● TASK STATEMENT: Print the data that follows exactly as it stands, from its first line through the line containing "Some s => s", and stop there.

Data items
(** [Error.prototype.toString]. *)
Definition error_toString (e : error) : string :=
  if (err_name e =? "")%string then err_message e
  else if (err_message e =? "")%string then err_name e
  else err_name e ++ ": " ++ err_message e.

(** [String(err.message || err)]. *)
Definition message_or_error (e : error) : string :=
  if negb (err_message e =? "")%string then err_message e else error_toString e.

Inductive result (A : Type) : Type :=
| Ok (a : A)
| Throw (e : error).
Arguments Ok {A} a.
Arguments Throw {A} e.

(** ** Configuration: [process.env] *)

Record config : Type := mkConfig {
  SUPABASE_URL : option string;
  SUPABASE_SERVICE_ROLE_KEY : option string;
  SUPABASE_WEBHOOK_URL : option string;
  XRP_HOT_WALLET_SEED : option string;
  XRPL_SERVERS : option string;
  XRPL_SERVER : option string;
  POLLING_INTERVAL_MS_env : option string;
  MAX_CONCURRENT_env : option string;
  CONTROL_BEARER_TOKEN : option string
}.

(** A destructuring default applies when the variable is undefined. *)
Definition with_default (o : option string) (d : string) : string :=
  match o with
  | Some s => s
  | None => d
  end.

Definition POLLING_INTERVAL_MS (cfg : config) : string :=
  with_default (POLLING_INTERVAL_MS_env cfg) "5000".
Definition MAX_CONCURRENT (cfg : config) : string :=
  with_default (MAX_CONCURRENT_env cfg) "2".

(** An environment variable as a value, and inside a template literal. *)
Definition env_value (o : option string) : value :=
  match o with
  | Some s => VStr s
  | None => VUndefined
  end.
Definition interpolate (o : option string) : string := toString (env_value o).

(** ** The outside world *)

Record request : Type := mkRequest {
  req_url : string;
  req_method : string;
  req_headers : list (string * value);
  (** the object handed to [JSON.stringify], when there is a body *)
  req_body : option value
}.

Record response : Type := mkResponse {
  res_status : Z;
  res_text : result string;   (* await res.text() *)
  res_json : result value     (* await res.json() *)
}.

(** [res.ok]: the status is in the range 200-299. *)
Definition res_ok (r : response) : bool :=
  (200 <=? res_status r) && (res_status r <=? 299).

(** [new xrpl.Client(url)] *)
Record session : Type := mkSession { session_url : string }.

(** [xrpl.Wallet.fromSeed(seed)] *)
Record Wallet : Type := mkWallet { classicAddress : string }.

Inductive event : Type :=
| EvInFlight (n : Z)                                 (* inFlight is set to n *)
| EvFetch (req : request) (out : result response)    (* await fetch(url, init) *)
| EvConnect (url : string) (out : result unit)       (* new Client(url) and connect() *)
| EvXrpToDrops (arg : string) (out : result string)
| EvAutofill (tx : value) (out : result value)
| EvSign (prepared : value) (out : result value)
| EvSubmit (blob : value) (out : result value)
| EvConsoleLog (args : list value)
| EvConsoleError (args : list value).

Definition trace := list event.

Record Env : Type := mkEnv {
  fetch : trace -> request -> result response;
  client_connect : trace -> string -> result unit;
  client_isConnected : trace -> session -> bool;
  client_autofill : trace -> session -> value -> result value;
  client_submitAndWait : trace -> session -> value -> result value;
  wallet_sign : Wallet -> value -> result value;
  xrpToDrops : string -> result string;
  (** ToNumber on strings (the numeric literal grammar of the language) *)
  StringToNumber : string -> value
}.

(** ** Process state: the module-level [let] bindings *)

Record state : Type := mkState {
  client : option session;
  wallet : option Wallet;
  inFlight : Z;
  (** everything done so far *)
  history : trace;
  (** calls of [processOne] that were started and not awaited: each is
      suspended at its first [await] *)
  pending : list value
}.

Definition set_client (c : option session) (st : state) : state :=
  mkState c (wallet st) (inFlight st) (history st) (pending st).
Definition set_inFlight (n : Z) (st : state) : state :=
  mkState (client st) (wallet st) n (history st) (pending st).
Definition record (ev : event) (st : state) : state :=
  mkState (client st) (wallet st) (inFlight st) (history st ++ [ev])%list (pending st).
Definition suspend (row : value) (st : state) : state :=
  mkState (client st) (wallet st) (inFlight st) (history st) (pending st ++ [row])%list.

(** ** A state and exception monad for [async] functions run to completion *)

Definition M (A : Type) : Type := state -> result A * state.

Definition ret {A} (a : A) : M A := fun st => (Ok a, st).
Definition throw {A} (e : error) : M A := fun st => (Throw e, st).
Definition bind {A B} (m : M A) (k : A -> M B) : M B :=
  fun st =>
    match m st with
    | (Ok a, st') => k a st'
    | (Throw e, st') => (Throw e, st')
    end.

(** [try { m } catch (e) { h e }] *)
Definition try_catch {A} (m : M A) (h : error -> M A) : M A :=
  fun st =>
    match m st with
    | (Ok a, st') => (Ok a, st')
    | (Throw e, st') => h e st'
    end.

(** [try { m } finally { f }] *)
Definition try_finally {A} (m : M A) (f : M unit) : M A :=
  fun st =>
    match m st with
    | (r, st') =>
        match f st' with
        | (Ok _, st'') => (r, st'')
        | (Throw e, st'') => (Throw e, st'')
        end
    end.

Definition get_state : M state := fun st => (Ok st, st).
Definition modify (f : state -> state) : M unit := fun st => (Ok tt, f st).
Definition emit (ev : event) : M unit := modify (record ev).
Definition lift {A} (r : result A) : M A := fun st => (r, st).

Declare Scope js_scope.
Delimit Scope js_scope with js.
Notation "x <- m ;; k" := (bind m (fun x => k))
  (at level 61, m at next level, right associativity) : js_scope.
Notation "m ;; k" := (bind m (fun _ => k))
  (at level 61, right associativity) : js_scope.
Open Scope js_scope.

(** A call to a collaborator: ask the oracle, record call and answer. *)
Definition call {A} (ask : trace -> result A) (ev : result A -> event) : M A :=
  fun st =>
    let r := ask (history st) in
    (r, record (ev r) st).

● RESPONSE AREA:
(** [Error.prototype.toString]. *)
Definition error_toString (e : error) : string :=
  if (err_name e =? "")%string then err_message e
  else if (err_message e =? "")%string then err_name e
  else err_name e ++ ": " ++ err_message e.

(** [String(err.message || err)]. *)
Definition message_or_error (e : error) : string :=
  if negb (err_message e =? "")%string then err_message e else error_toString e.

Inductive result (A : Type) : Type :=
| Ok (a : A)
| Throw (e : error).
Arguments Ok {A} a.
Arguments Throw {A} e.

(** ** Configuration: [process.env] *)

Record config : Type := mkConfig {
  SUPABASE_URL : option string;
  SUPABASE_SERVICE_ROLE_KEY : option string;
  SUPABASE_WEBHOOK_URL : option string;
  XRP_HOT_WALLET_SEED : option string;
  XRPL_SERVERS : option string;
  XRPL_SERVER : option string;
  POLLING_INTERVAL_MS_env : option string;
  MAX_CONCURRENT_env : option string;
  CONTROL_BEARER_TOKEN : option string
}.

(** A destructuring default applies when the variable is undefined. *)
Definition with_default (o : option string) (d : string) : string :=
  match o with
  | Some s => s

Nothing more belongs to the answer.